Posts Tagged ‘Keynesianism’

An old (wrong) recipe: we all want to be consumers

I should start with an apology; it’s been far too long since my last post and I haven’t attended this blog as I would have liked. There have been so many things happening around in money and central banking that I will certainly need some time to catch up. I hope the patient readers of this blog find the forthcoming entries worthy of their time.

Last Autumn I was kindly invited to attend a very interesting seminar organised by the Institute of Economic Affairs (IEA) at its headquarters in London, and chaired by S. Davies; the topic was the so-called ‘stagnation hypothesis’, recently popularised by L. Summers at the 14th IMF Research Conference. Interesting as it was I am not going to write on it today but rather on a poem (that I must confess I hadn’t read at the time) a colleague of mine at the University of Buckingham (Malcolm Rees) brought to our attention. While we were in the midst of the discussion about the best way to tackle the slow (hypothetically secular) growth of the developed economies, Malcolm used his turn to read aloud a poem written in 1934 by Patrick Barrington, ‘I want to be a consumer’, which you will find below. Following the recipes of those economists supporting the underconsumption theory back in the 1930s, of course very well-known and popular well before the publication of Keynes’ General Theory, the poem summarises the views of a boy willing to consume more for the good of the economy as a whole. Then and now we all hear these young (and not so young) ‘lads’ encouraging us all to borrow more money and simply spend or even better asking the government to do so in our own interest, so the magical multiplier of spending operates the needed miracle. I am afraid this old recipe is quite short-sighted: as the brilliant (and austere) Catalan writer (Josep Pla) famously asked in 1954 during his visit to New York and saw all the lights displayed everywhere in the city, ‘and this, who pays for it?’. Even more, if adopted as a systematic policy, will this pattern of more and more spending be sustainable? And who works and saves more so we can increase production on long term basis? Well, I guess the answers to all these questions are only implicit in the poem and I am sure the readers of this blog will certainly know that these tricky questions are not so easy to answer; but indeed essential to bear in mind so perhaps we can avoid the same policy mistakes that have brought us to the chaotic economic situation where we are still in.

Juan E. Castaneda

PS. I am afraid ‘the old lady’ is back.

‘I Want to be a Consumer’

(by Patrick Barrington. Originally published in Punch, 25th April 1934. Text taken from the blog StudyofEconomics.wordpress.com)
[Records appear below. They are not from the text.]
(** The scenario's position and its opposite. *)
Lemma GPS_buildBinaryPayload_mirror_madrid :
  exists out out',
    GPS_buildBinaryPayload madrid (Some (repeat x00 13)) 13 = (13, Some out)
    /\ GPS_buildBinaryPayload (mirrored madrid) (Some (repeat x00 13)) 13
       = (13, Some out')
    /\ Bytes.load_i32 out' 5 = - Bytes.load_i32 out 5
    /\ Bytes.load_i32 out' 9 = - Bytes.load_i32 out 9
    /\ Bytes.load_u32 out' 1 = Bytes.load_u32 out 1.
Proof.
  apply (GPS_buildBinaryPayload_mirror madrid (repeat x00 13)); reflexivity.
Defined.

(** ** The pet node as a whole *)

Lemma to_uint32_id (x : Z) : 0 <= x < 2 ^ 32 -> Int.to_uint32 x = x.
Proof. intros H. unfold Int.to_uint32. apply Z.mod_small. exact H. Qed.

Lemma to_uint32_range (x : Z) : 0 <= Int.to_uint32 x < 2 ^ 32.
Proof. unfold Int.to_uint32. apply Z.mod_pos_bound. lia. Qed.

Lemma getInfo_hhmmss_range (gps : TinyGPS) :
  0 <= hhmmss (GPS_getInfo gps) < 2 ^ 32.
Proof.
  unfold GPS_getInfo. destruct (_ && _); cbn [hhmmss GpsInfo_zero].
  - apply to_uint32_range.
  - lia.
Qed.

(** X4. With a fix, the time-of-day that [GPS_getInfo] hands out is
    [hour * 10000 + minute * 100 + second] with no wrap-around, for the
    parser's [uint8_t] hour and two-digit minute and second; the three
    are read back from it by division, and the seconds that [loop]
    extracts as [(uint8_t)(hhmmss % 100)] are the parser's.  A time of day
    up to 23:59:59 gives at most 235959. *)
Theorem GPS_getInfo_time_digits (gps : TinyGPS) :
  GPS_hasFix gps = true ->
  0 <= time_hour gps < 256 -> 0 <= time_minute gps < 100 ->
  0 <= time_second gps < 100 ->
  let t := hhmmss (GPS_getInfo gps) in
  t = time_hour gps * 10000 + time_minute gps * 100 + time_second gps
  /\ t / 10000 = time_hour gps
  /\ (t / 100) mod 100 = time_minute gps
  /\ t mod 100 = time_second gps
  /\ Int.to_uint8 (t mod 100) = time_second gps
  /\ (time_hour gps < 24 -> time_minute gps < 60 -> time_second gps < 60 ->
      t <= 235959).
Proof.
  intros Hf Hh Hm Hs t.
  assert (Ht : t = time_hour gps * 10000 + time_minute gps * 100 + time_second gps).
  { unfold t, GPS_getInfo. unfold GPS_hasFix in Hf. rewrite Hf. cbn [hhmmss].
    apply to_uint32_id. lia. }
  split; [exact Ht|].
  assert (H1 : t / 10000 = time_hour gps).
  { rewrite Ht. symmetry. apply (Z.div_unique _ _ _ (time_minute gps * 100 + time_second gps)); lia. }
  assert (H2 : (t / 100) mod 100 = time_minute gps).
  { rewrite Ht.
    replace (time_hour gps * 10000 + time_minute gps * 100 + time_second gps)
      with (time_second gps + (time_hour gps * 100 + time_minute gps) * 100) by lia.
    rewrite Z.div_add by lia. rewrite (Z.div_small (time_second gps)) by lia.
    replace (0 + (time_hour gps * 100 + time_minute gps))
      with (time_minute gps + time_hour gps * 100) by lia.
    rewrite Z.mod_add by lia. apply Z.mod_small. lia. }
  assert (H3 : t mod 100 = time_second gps).
  { rewrite Ht.
    replace (time_hour gps * 10000 + time_minute gps * 100 + time_second gps)
      with (time_second gps + (time_hour gps * 100 + time_minute gps) * 100) by lia.
    rewrite Z.mod_add by lia. apply Z.mod_small. lia. }
  split; [exact H1|]. split; [exact H2|]. split; [exact H3|].
  split.
  - rewrite H3. unfold Int.to_uint8. apply Z.mod_small. lia.
  - intros. lia.
Qed.

(** The parser at 21:15:07 gives 211507, whose seconds are 7. *)
Lemma GPS_getInfo_time_digits_211507 :
  hhmmss (GPS_getInfo (gps_at 21 15 7)) = 211507
  /\ hhmmss (GPS_getInfo (gps_at 21 15 7)) mod 100 = 7.
Proof.
  destruct (GPS_getInfo_time_digits (gps_at 21 15 7)) as (H1 & _ & _ & H4 & _);
    [reflexivity|simpl; lia|simpl; lia|simpl; lia|].
  split; [exact H1|exact H4].
Defined.

Section PetLoopFacts.

Variable INVALID_PAYLOAD : Z.

(** X5. [LORA_startTx] returns [true] exactly when the status that
    [LORA_lastState] then reports is [RADIOLIB_ERR_NONE] (the driver's
    invalid-payload code being another value).  When it returns [true] the
    driver was asked once to transmit the given buffer, of 1 to 256 bytes,
    and [LORA_isTxDone] answers [false]; a null pointer, a length of 0 or a
    length above 256 is refused without a call to the driver, the status
    becomes [RADIOLIB_ERR_INVALID_PAYLOAD] and the completion flag is left
    as it was. *)
Theorem LORA_startTx_status
    (payload : option (list byte)) (len reply : Z) (st : TxState) :
  INVALID_PAYLOAD <> RADIOLIB_ERR_NONE -> 0 <= len ->
  let r := LORA_startTx INVALID_PAYLOAD payload len reply st in
  let ok := fst (fst r) in
  let st' := snd (fst r) in
  (ok = true <-> LORA_lastState st' = RADIOLIB_ERR_NONE)
  /\ (ok = true ->
      exists buf, payload = Some buf /\ 1 <= len <= 256
                  /\ snd r = [StartTransmit buf len]
                  /\ LORA_isTxDone st' = false)
  /\ (payload = None \/ len = 0 \/ 256 < len ->
      ok = false /\ snd r = []
      /\ LORA_lastState st' = INVALID_PAYLOAD
      /\ LORA_isTxDone st' = LORA_isTxDone st).
Proof.
  intros Hne Hlen. cbv zeta. unfold LORA_startTx, LORA_lastState, LORA_isTxDone.
  destruct payload as [buf|].
  - destruct (len =? 0) eqn:E0; cbn [orb].
    + cbn. split; [|split].
      * split; [discriminate|]. intros H. elim Hne. exact H.
      * discriminate.
      * intros _. repeat split.
    + destruct (256 <? len) eqn:E1; cbn.
      * split; [|split].
        -- split; [discriminate|]. intros H. elim Hne. exact H.
        -- discriminate.
        -- intros _. repeat split.
      * split; [|split].
        -- apply Z.eqb_eq.
        -- intros _. exists buf. repeat split; lia.
        -- intros [H|[H|H]]; [discriminate H|lia|lia].
  - cbn. split; [|split].
    + split; [discriminate|]. intros H. elim Hne. exact H.
    + discriminate.
    + intros _. repeat split.
Qed.

(** The payload that [loop_send] builds from the parser's fix. *)
Lemma loop_send_spec (gps : TinyGPS) (reply : Z) (s : PetState) :
  (13 <= length (payload s))%nat ->
  let info := GPS_getInfo gps in
  let buf := frame (hhmmss info) (Double.lround (lat info * 100000)%float)
                   (Double.lround (lon info * 100000)%float)
             ++ skipn 13 (payload s) in
  loop_send INVALID_PAYLOAD gps reply s
  = if GPS_hasFix gps && negb (txInProgress s) && due (hhmmss info) s then
      ({| payload := buf;
          lastSentHHMMSS := if reply =? RADIOLIB_ERR_NONE then hhmmss info
                            else lastSentHHMMSS s;
          txInProgress := (reply =? RADIOLIB_ERR_NONE);
          tx := {| transmittedFlag := false; transmissionState := reply |} |},
       [StartTransmit buf 13])
    else (s, []).
Proof.
  intros Hl info buf. unfold loop_send.
  destruct (GPS_hasFix gps) eqn:Hf; [|reflexivity].
  rewrite (getInfo_valid _ Hf). cbn [andb].
  destruct (txInProgress s) eqn:Hp; [reflexivity|]. cbn [negb andb].
  rewrite to_uint8_ss. fold info. unfold due.
  destruct (negb (hhmmss info =? lastSentHHMMSS s)
            && ((hhmmss info mod 100) mod PERIOD =? 0)); [|reflexivity].
  rewrite (build_ok info (payload s) 13 (getInfo_valid _ Hf) ltac:(lia) Hl).
  fold buf. cbn.
  destruct (reply =? RADIOLIB_ERR_NONE); reflexivity.
Qed.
“And what do you mean to be?”
The kind old Bishop said
As he took the boy on his ample knee
And patted his curly head.
“We should all of us choose a calling
To help Society’s plan;
Then what do you mean to be, my boy,
When you grow to be a man?”

“I want to be a Consumer,”
The bright-haired lad replied
As he gazed up into the Bishop’s face
In innocence open-eyed.
“I’ve never had aims of a selfish sort,
For that, as I know, is wrong.
I want to be a Consumer, Sir,
And help the world along.

“I want to be a Consumer
And work both night and day,
For that is the thing that’s needed most,
I’ve heard Economists say,
I won’t just be a Producer,
Like Bobby and James and John;
I want to be a Consumer, Sir,
And help the nation on.”

“But what do you want to be?”
The Bishop said again,
“For we all of us have to work,” said he,
“As must, I think, be plain.
Are you thinking of studying medicine
Or taking a Bar exam?”
“Why, no!” the bright-haired lad replied
As he helped himself to jam.

“I want to be a Consumer
And live in a useful way;
For that is the thing that’s needed most,
I’ve heard Economists say.
There are too many people working
And too many things are made.
I want to be a Consumer, Sir,
And help to further Trade.

“I want to be a Consumer
And do my duty well;
For that is the thing that’s needed most,
I’ve heard Economists tell.
I’ve made up my mind,” the lad was heard,
As he lit a cigar, to say;
“I want to be a Consumer, Sir,
And I want to begin today.”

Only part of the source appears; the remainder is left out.